The field could have been laid out in a north-south orientation from home plate to center field at the home of the Chicago Cubs. Instead, organizers decided to align the field in an east-west manner. This has created an east end zone whose end line is just a few feet short of the right-field wall at Wrigley. The goal posts behind the east end zone are affixed to the top of the fence, with the home-run basket removed in the section between the uprights. This is clearly a situation in which fade, corner and post routes will simply be removed from the playbook. Two-thirds of the end line at the back of the east end zone is simply not playable. Only the right corner of that end zone has some room behind the end line, because of the deep right-field corner at Wrigley, in which the wall slopes several yards backward.
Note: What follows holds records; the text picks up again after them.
(** * discover_jenkins.runner: task resolution and lifecycle hook dispatch

    A shallow embedding of [discover_jenkins/runner.py].  The runner is a
    mixin over Django's test runner: everything it does is either a pure
    computation on strings and lists, or a call to a collaborator that
    lives outside the file (the import machinery, the wrapped runner, the
    task plugins, unittest's text runner, the XML result).  Calls to
    collaborators are modelled as events answered by an environment; the
    code of the file is modelled as programs in a small state-and-exception
    monad that records every such call together with its fate. *)

From Stdlib Require Import ZArith Ascii String.
From stdpp Require Import base gmap strings list.

Local Open Scope Z_scope.
Local Open Scope string_scope.
Local Open Scope list_scope.

(** ** Python values, exceptions and outcomes *)

Inductive Value :=
| VNone
| VBool (b : bool)
| VInt (z : Z)
| VStr (s : string)
| VObj (id : nat).

(** [**kwargs] and [**options]: keyword dictionaries, kept in call order. *)
Definition Kwargs := list (string * Value).

Inductive Exn :=
| ImproperlyConfigured (msg : string)
| ImportError (msg : string)
| AttributeError (msg : string)
| ValueError (msg : string)
| OtherException (cls msg : string).

(** [str(e)], as used by the [%s] conversion. *)
Definition str_exn (e : Exn) : string :=
  match e with
  | ImproperlyConfigured msg | ImportError msg | AttributeError msg
  | ValueError msg | OtherException _ msg => msg
  end.

Inductive Outcome (A : Type) :=
| Ok (a : A)
| Raise (e : Exn).
Arguments Ok {A} a.
Arguments Raise {A} e.

(** The double quote character of the messages. *)
Definition dq : string := String "034"%char EmptyString.

(** ** [str.rsplit(sep, 1)] and tuple unpacking *)

(** [rsplit_last sep s] finds the last [sep] of [s]; [None] without one. *)
Fixpoint rsplit_last (sep : ascii) (s : string) : option (string * string) :=
  match s with
  | EmptyString => None
  | String c rest =>
      match rsplit_last sep rest with
      | Some (before, after) => Some (String c before, after)
      | None => if Ascii.eqb c sep then Some (EmptyString, rest) else None
      end
  end.

(** [s.rsplit(sep, 1)]: a list of one or two strings. *)
Definition rsplit1 (sep : ascii) (s : string) : list string :=
  match rsplit_last sep s with
  | Some (before, after) => [before; after]
  | None => [s]
  end.

(** [a, b = xs]: a [ValueError] unless [xs] has exactly two items. *)
Definition unpack2 {A : Type} (xs : list A) : Outcome (A * A) :=
  match xs with
  | [a; b] => Ok (a, b)
  | [] | [_] => Raise (ValueError "not enough values to unpack")
  | _ => Raise (ValueError "too many values to unpack")
  end.

(** ** Command line options, task classes, task instances, modules *)

(** [optparse.make_option(flag, action=, dest=, default=, help=)]. *)
Record CliOption := make_option {
  opt_flag : string;
  opt_action : string;
  opt_dest : string;
  opt_default : Value;
  opt_help : string;
}.

(** What the runner looks at in a task class: the class attribute
    [option_list] (which a class may not define) and whether the class
    has an [add_arguments] attribute. *)
Record TaskClass := {
  cls_name : string;
  cls_option_list : option (list CliOption);
  cls_has_add_arguments : bool;
}.

(** A task instance: the object a task class returns when called.  The
    runner only asks which attributes it has. *)
Record Task := {
  task_id : nat;
  task_class : TaskClass;
  task_attrs : gset string;
}.

Definition hasattr (task : Task) (name : string) : bool :=
  bool_decide (name ∈ task_attrs task).

(** An imported module: its namespace maps names to the classes in it. *)
Record PyModule := {
  mod_name : string;
  mod_dict : gmap string TaskClass;
}.

(** [getattr(mod, name)] *)
Definition getattr_module (mod_ : PyModule) (name : string) : Outcome TaskClass :=
  match mod_dict mod_ !! name with
  | Some cls => Ok cls
  | None =>
      Raise (AttributeError
        ("module '" +:+ mod_name mod_ +:+ "' has no attribute '" +:+ name +:+ "'"))
  end.

(** [cls.option_list] *)
Definition getattr_option_list (cls : TaskClass) : Outcome (list CliOption) :=
  match cls_option_list cls with
  | Some opts => Ok opts
  | None =>
      Raise (AttributeError
        ("type object '" +:+ cls_name cls +:+ "' has no attribute 'option_list'"))
  end.

(** ** Calls to collaborators *)

Inductive Phase := SetupEnv | BeforeSuite | AfterSuite | TeardownEnv.

Definition hook_name (p : Phase) : string :=
  match p with
  | SetupEnv => "setup_test_environment"
  | BeforeSuite => "before_suite_run"
  | AfterSuite => "after_suite_run"
  | TeardownEnv => "teardown_test_environment"
  end.

(** Keyword arguments of [unittest.TextTestRunner(...)]. *)
Record TextTestRunner := {
  tr_buffer : bool;
  tr_resultclass : string;
  tr_verbosity : Z;
  tr_failfast : bool;
}.

(** What the wrapped runner's [__init__] leaves on [self] and this file
    reads back: [self.verbosity] and [self.failfast]. *)
Record BaseSettings := {
  base_verbosity : Z;
  base_failfast : bool;
}.

Inductive Call :=
| import_module (name : string)
| super_init (options : Kwargs)
| task_init (cls : TaskClass) (output_dir : option string) (options : Kwargs)
| discover_runner_add_arguments (parser : Value)
| task_add_arguments (cls : TaskClass) (parser : Value)
| parser_add_argument (parser : Value) (opt : CliOption)
| super_setup_test_environment (kwargs : Kwargs)
| super_run_suite (suite : Value) (kwargs : Kwargs)
| super_teardown_test_environment (kwargs : Kwargs)
| task_hook (p : Phase) (task : Task) (args : list Value) (kwargs : Kwargs)
| text_test_runner_run (runner : TextTestRunner) (suite : Value)
| dump_xml (result : Value) (output_dir : option string).
(** * zikuu-notebooks: [scripts/update_readme.py]

    A shallow embedding of the README synchronizer and the proofs of its
    specification.  The script scans the top-level directories of a
    repository for notebooks, renders a Markdown block and splices it between
    two literal markers of the root [README.md].

    Conventions of the embedding:
    - a Python [str] is the list of its code points ([pystr]); comparison,
      whitespace and line boundaries follow CPython's tables for [str];
    - a function that can raise returns a [result]; the functions that touch
      the environment, the subprocess or the file system run in the monad
      [M] over a [world];
    - a file holds bytes: its content is their UTF-8 text with the bytes
      that do not decode escaped as lone surrogates, so that reading can
      fail to decode and writing can fail to encode, as [read_text] and
      [write_text] do;
    - the world is the tree under the root, the variable, the remote and
      the clock: every entry can be listed, read and written, and standard
      output takes every message;
    - the regular expressions are the abstract syntax of the pattern
      strings, run by a backtracking matcher with Python's priorities
      (greedy and lazy repetition, first match wins). *)

From Stdlib Require Import String Ascii List NArith Arith Bool Lia Sorted
  Permutation.
Import ListNotations.

Set Implicit Arguments.
Set Warnings "-register-all".

(** ** Python strings *)

Definition char := N.
Definition pystr := list char.
(** * Verification of the tagged TTL cache (modules/database.py) and of the
    zip backup archiver (modules/backup.py) of the Aeropostale system. *)

From Stdlib Require Import String Ascii List ZArith Lia Bool QArith.
From Stdlib Require Import Sorting.Permutation Sorting.Sorted.
From Stdlib Require Import Floats.SpecFloat.
Import ListNotations.
Open Scope string_scope.
Open Scope Z_scope.
Set Warnings "-register-all".

(* ------------------------------------------------------------------ *)
(** ** Python values and dictionaries *)

(** The values stored in the cache are opaque Python objects; [PyNone] is
    Python's [None], the other constructors stand for any other object. *)
Inductive PyVal :=
| PyNone
| PyInt (z : Z)
| PyStr (s : string).

(** A Python [dict] keeps insertion order, and assigning to an existing key
    keeps its position: it is modelled as an association list with unique
    keys. *)
Section Dict.
Context {V : Type}.

Fixpoint dict_get (k : string) (d : list (string * V)) : option V :=
  match d with
  | [] => None
  | (k', v) :: r => if String.eqb k k' then Some v else dict_get k r
  end.

(** [d[k] = v] *)
Fixpoint dict_set (k : string) (v : V) (d : list (string * V))
  : list (string * V) :=
  match d with
  | [] => [(k, v)]
  | (k', v') :: r =>
      if String.eqb k k' then (k, v) :: r else (k', v') :: dict_set k v r
  end.

(** [del d[k]] *)
Definition dict_del (k : string) (d : list (string * V)) : list (string * V) :=
  filter (fun p => negb (String.eqb k (fst p))) d.

Definition dict_mem (k : string) (d : list (string * V)) : bool :=
  match dict_get k d with Some _ => true | None => false end.
End Dict.

(* ------------------------------------------------------------------ *)
(** ** CacheEntry *)

(** Timestamps ([datetime.now()]) are integers counting microseconds; a
    [ttl] is in seconds, as in the source. *)
Record CacheEntry := mkEntry {
  key : string;
  value : PyVal;
  created_at : Z;
  ttl : Z;
  access_count : Z;
  last_accessed : Z;
  tags : list string
}.

(** [CacheEntry.__init__] *)
Definition new_entry (k : string) (v : PyVal) (ttl0 : Z) (now : Z) : CacheEntry :=
  mkEntry k v now ttl0 0 now [].

(** [(datetime.now() - self.created_at).total_seconds() > self.ttl] *)
Definition is_expired (now : Z) (e : CacheEntry) : bool :=
  Z.ltb (ttl e * 1000000) (now - created_at e).

(** [access]: counts the access and refreshes [last_accessed]. *)
Definition access (now : Z) (e : CacheEntry) : CacheEntry :=
  mkEntry (key e) (value e) (created_at e) (ttl e) (access_count e + 1) now (tags e).

Definition has_tag (t : string) (e : CacheEntry) : bool :=
  existsb (String.eqb t) (tags e).

(** [add_tag]: appends the tag unless already present. *)
Definition add_tag (t : string) (e : CacheEntry) : CacheEntry :=
  if has_tag t e then e
  else mkEntry (key e) (value e) (created_at e) (ttl e) (access_count e)
         (last_accessed e) (tags e ++ [t]).

(* ------------------------------------------------------------------ *)
(** ** SmartCache *)

Record Stats := mkStats {
  hits : Z;
  misses : Z;
  evictions : Z;
  expirations : Z;
  size : Z
}.

Record SmartCache := mkCache {
  cache : list (string * CacheEntry);
  max_size : Z;
  stats : Stats
}.

Definition zero_stats : Stats := mkStats 0 0 0 0 0.

(** [SmartCache.__init__] (the cleanup thread aside). *)
Definition new_cache (max_size0 : Z) : SmartCache := mkCache [] max_size0 zero_stats.

Definition len {A} (l : list A) : Z := Z.of_nat (length l).

Definition with_cache (c : SmartCache) (d : list (string * CacheEntry)) : SmartCache :=
  mkCache d (max_size c) (stats c).

Definition with_stats (c : SmartCache) (s : Stats) : SmartCache :=
  mkCache (cache c) (max_size c) s.

Definition set_size (s : Stats) (n : Z) : Stats :=
  mkStats (hits s) (misses s) (evictions s) (expirations s) n.

(** [SmartCache.get]: the result and the cache after the call. *)
Definition get (now : Z) (k : string) (default : PyVal) (c : SmartCache)
  : PyVal * SmartCache :=
  let s := stats c in
  match dict_get k (cache c) with
  | Some e =>
      if is_expired now e then
        let d := dict_del k (cache c) in
        (default,
         mkCache d (max_size c)
           (mkStats (hits s) (misses s + 1) (evictions s) (expirations s + 1) (len d)))
      else
        (value (access now e),
         mkCache (dict_set k (access now e) (cache c)) (max_size c)
           (mkStats (hits s + 1) (misses s) (evictions s) (expirations s) (size s)))
  | None =>
      (default,
       with_stats c (mkStats (hits s) (misses s + 1) (evictions s) (expirations s) (size s)))
  end.

(** Python truthiness of a [str]: only the empty string is false. *)
Definition str_truthy (s : string) : bool := negb (String.eqb s "").

(** The scan of [_evict_oldest]: [oldest_time] starts at [datetime.now()]
    and an entry replaces the candidate when its [last_accessed] is strictly
    older. *)
Definition oldest_scan (now : Z) (d : list (string * CacheEntry)) : option string * Z :=
  fold_left
    (fun acc p =>
       if Z.ltb (last_accessed (snd p)) (snd acc) then (Some (fst p), last_accessed (snd p))
       else acc)
    d (None, now).

(** [SmartCache._evict_oldest]; note the truthiness test [if oldest_key:]. *)
Definition evict_oldest (now : Z) (c : SmartCache) : SmartCache :=
  match cache c with
  | [] => c
  | _ =>
      match fst (oldest_scan now (cache c)) with
      | Some k =>
          if str_truthy k then
            let d := dict_del k (cache c) in
            let s := stats c in
            mkCache d (max_size c)
              (mkStats (hits s) (misses s) (evictions s + 1) (expirations s) (len d))
          else c
      | None => c
      end
  end.

(** [SmartCache.set]; [tags=None] and [tags=[]] both add no tag. *)
Definition set (now : Z) (k : string) (v : PyVal) (ttl0 : Z) (tgs : list string)
    (c : SmartCache) : SmartCache :=
  let c1 :=
    if Z.leb (max_size c) (len (cache c)) && negb (dict_mem k (cache c))
    then evict_oldest now c else c in
  let entry := fold_left (fun e t => add_tag t e) tgs (new_entry k v ttl0 now) in
  let d := dict_set k entry (cache c1) in
  mkCache d (max_size c1) (set_size (stats c1) (len d)).

(** [SmartCache.invalidate_by_tag]: the count returned and the cache after. *)
Definition invalidate_by_tag (t : string) (c : SmartCache) : Z * SmartCache :=
  let keys_to_delete := map fst (filter (fun p => has_tag t (snd p)) (cache c)) in
  let d := fold_left (fun d k => dict_del k d) keys_to_delete (cache c) in
  let c' := mkCache d (max_size c) (set_size (stats c) (len d)) in
  (len keys_to_delete, c').

(* ------------------------------------------------------------------ *)
(** ** get_stats *)

(** ** Binary64 arithmetic *)

(** Python's [a / b] on ints: the binary64 number nearest to the exact
    quotient, ties to even (CPython's [long_true_divide] rounds correctly);
    the digits of the quotient are computed exactly, then rounded once. *)
Definition int_truediv (a b : Z) : spec_float :=
  match a, b with
  | Z0, Zpos _ => S754_zero false
  | Z0, Zneg _ => S754_zero true
  | Zpos pa, Zpos pb | Zneg pa, Zneg pb =>
      let '(mz, ez, lz) := SFdiv_core_binary 53 1024 (Zpos pa) 0 (Zpos pb) 0 in
      binary_round_aux 53 1024 false mz ez lz
  | Zpos pa, Zneg pb | Zneg pa, Zpos pb =>
      let '(mz, ez, lz) := SFdiv_core_binary 53 1024 (Zpos pa) 0 (Zpos pb) 0 in
      binary_round_aux 53 1024 true mz ez lz
  | _, Z0 => S754_nan   (* ZeroDivisionError; never reached *)
  end.

(** [float(z)]: the nearest binary64 number. *)
Definition float_of_int (z : Z) : spec_float := binary_normalize 53 1024 z 0 false.

(** [h / total * 100]: the int quotient, then a float product with the int
    [100] (converted to [100.0]). *)
Definition rate_float (h total : Z) : spec_float :=
  SFmul 53 1024 (int_truediv h total) (float_of_int 100).

(** The exact value of a finite binary64 number (the other values do not
    arise here). *)
Definition sf_value (f : spec_float) : Q :=
  match f with
  | S754_finite s m e =>
      let v := if Z.leb 0 e then inject_Z (Zpos m * 2 ^ e)
               else Qmake (Zpos m) (Z.to_pos (2 ^ (- e))) in
      if s then Qopp v else v
  | _ => 0%Q
  end.

(** [hit_rate = (hits / total_accesses * 100) if total_accesses > 0 else 0],
    given by its exact value: the float, or the int [0]. *)
Definition hit_rate_value (s : Stats) : Q :=
  let total_accesses := hits s + misses s in
  if Z.ltb 0 total_accesses
  then sf_value (rate_float (hits s) total_accesses)
  else 0%Q.

Definition Qgt_bool (a b : Q) : bool := negb (Qle_bool a b).

(** Round to the nearest integer, ties to even (Python formats a float from
    its exact binary value, rounding half to even); used on non-negative
    values. *)
Definition round_half_even (q : Q) : Z :=
  let n := Qnum q in
  let d := Zpos (Qden q) in
  let fl := n / d in
  let r := n mod d in
  if Z.ltb (2 * r) d then fl
  else if Z.ltb d (2 * r) then fl + 1
  else if Z.even fl then fl else fl + 1.

Fixpoint digits_aux (fuel : nat) (n : Z) (acc : string) : string :=
  match fuel with
  | O => acc
  | S f =>
      let acc' := String (Ascii.ascii_of_nat (48 + Z.to_nat (n mod 10))) acc in
      if Z.ltb n 10 then acc' else digits_aux f (n / 10) acc'
  end.

(** Decimal digits of a non-negative integer below [10^40]. *)
Definition z_to_dec (n : Z) : string := digits_aux 40 n "".

(** [f"{x:.1f}"] for a non-negative float or int [x], given by its exact
    value. *)
Definition format_1f (q : Q) : string :=
  let n := round_half_even (q * inject_Z 10)%Q in
  z_to_dec (n / 10) ++ "." ++ z_to_dec (n mod 10).

Record StatsReport := mkReport {
  r_hits : Z;
  r_misses : Z;
  r_evictions : Z;
  r_expirations : Z;
  r_size : Z;
  hit_rate : string;
  efficiency : string;
  memory_usage : string
}.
Even then, if a receiver or a defender runs full-tilt toward the end zone on a pass play, a serious injury is being courted. The north-south alignment invited some degree of risk, but only in the four corners of the field. This alignment involves a lot more of the end zone and is therefore a source of immense concern.

These two teams want to beat the snot out of each other; let’s just hope no one gets whacked by the Wrigley wall, which is covered by thick padding, but perhaps not enough to sufficiently soften a particularly high level of impact. Football already has enough violence as it is; this party doesn’t need to be overshadowed by a major injury to a player.